Copy, from the data below, each line that has the word "destruct".

▼▼▼

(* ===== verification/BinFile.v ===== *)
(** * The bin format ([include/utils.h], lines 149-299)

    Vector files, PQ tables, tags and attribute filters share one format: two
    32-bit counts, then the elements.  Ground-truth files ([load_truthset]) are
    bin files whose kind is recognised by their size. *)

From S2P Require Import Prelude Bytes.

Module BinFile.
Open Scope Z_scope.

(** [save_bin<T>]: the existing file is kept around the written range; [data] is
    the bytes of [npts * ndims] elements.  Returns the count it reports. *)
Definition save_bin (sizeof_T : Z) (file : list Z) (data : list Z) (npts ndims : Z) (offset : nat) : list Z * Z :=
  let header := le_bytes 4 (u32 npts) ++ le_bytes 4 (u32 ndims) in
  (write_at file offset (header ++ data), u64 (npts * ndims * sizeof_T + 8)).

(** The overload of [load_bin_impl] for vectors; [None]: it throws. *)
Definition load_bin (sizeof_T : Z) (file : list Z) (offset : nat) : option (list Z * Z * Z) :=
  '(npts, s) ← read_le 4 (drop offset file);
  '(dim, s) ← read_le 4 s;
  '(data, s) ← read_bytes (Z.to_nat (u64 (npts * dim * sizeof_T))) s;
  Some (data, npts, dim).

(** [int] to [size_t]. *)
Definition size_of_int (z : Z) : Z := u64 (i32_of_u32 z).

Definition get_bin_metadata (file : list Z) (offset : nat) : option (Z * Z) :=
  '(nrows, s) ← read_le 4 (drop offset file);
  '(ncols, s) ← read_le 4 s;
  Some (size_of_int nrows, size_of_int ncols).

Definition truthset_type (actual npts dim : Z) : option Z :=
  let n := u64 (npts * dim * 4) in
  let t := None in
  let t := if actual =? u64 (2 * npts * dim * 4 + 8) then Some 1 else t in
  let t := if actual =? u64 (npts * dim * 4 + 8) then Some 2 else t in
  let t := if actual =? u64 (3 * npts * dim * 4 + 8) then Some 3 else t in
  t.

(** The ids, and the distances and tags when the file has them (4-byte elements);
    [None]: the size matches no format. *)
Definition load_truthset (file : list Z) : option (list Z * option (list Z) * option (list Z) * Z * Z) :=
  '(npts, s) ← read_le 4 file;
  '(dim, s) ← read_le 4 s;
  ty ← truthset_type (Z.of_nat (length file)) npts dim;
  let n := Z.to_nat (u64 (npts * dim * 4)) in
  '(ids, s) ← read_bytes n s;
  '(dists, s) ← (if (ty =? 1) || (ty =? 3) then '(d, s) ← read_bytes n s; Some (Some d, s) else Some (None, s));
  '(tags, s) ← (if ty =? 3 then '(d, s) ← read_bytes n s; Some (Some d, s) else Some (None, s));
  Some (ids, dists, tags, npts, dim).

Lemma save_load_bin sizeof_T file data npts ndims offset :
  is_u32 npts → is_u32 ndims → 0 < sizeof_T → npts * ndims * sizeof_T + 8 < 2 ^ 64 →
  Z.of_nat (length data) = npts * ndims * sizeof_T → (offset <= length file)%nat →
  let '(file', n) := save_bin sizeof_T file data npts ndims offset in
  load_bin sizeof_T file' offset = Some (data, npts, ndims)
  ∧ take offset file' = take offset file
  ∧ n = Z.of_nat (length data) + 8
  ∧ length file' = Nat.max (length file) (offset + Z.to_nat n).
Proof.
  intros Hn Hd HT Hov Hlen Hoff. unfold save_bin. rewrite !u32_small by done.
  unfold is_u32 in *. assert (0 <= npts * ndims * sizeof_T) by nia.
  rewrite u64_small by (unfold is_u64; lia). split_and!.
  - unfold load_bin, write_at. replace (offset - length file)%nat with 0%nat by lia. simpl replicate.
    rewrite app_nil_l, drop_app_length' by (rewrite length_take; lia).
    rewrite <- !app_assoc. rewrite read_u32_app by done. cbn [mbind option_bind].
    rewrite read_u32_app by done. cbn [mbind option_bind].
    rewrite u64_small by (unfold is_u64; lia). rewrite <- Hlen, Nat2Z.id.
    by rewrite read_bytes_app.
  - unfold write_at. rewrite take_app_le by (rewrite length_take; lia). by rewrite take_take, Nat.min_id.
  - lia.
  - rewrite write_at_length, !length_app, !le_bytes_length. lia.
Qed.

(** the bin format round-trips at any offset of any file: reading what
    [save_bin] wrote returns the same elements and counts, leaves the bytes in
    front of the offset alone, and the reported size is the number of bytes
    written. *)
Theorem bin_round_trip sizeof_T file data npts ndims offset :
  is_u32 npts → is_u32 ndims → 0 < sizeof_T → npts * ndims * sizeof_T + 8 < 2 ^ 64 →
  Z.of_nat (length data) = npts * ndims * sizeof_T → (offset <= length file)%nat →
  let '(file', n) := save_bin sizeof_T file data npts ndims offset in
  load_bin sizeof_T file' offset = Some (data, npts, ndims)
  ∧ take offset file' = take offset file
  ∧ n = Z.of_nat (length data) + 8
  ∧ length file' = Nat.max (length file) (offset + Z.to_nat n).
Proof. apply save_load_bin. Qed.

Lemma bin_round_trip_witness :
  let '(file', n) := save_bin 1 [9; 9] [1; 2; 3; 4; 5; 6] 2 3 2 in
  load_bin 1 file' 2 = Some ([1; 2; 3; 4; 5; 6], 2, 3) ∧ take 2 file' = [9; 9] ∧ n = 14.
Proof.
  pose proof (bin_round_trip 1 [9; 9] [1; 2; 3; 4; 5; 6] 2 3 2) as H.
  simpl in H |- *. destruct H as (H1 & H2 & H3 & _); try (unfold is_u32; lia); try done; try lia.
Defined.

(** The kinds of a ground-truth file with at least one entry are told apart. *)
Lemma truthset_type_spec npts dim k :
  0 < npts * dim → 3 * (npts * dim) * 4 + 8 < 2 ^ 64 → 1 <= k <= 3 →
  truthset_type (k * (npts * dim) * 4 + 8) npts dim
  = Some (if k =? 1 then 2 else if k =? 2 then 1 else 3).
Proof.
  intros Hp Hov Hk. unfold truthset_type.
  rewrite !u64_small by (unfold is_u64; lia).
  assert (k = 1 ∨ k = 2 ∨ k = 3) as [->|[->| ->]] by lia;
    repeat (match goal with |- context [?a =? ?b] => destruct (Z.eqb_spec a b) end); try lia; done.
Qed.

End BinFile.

▲▲▲

SOLUTION TO THIS PROBLEM:
  simpl in H |- *. destruct H as (H1 & H2 & H3 & _); try (unfold is_u32; lia); try done; try lia.
    repeat (match goal with |- context [?a =? ?b] => destruct (Z.eqb_spec a b) end); try lia; done.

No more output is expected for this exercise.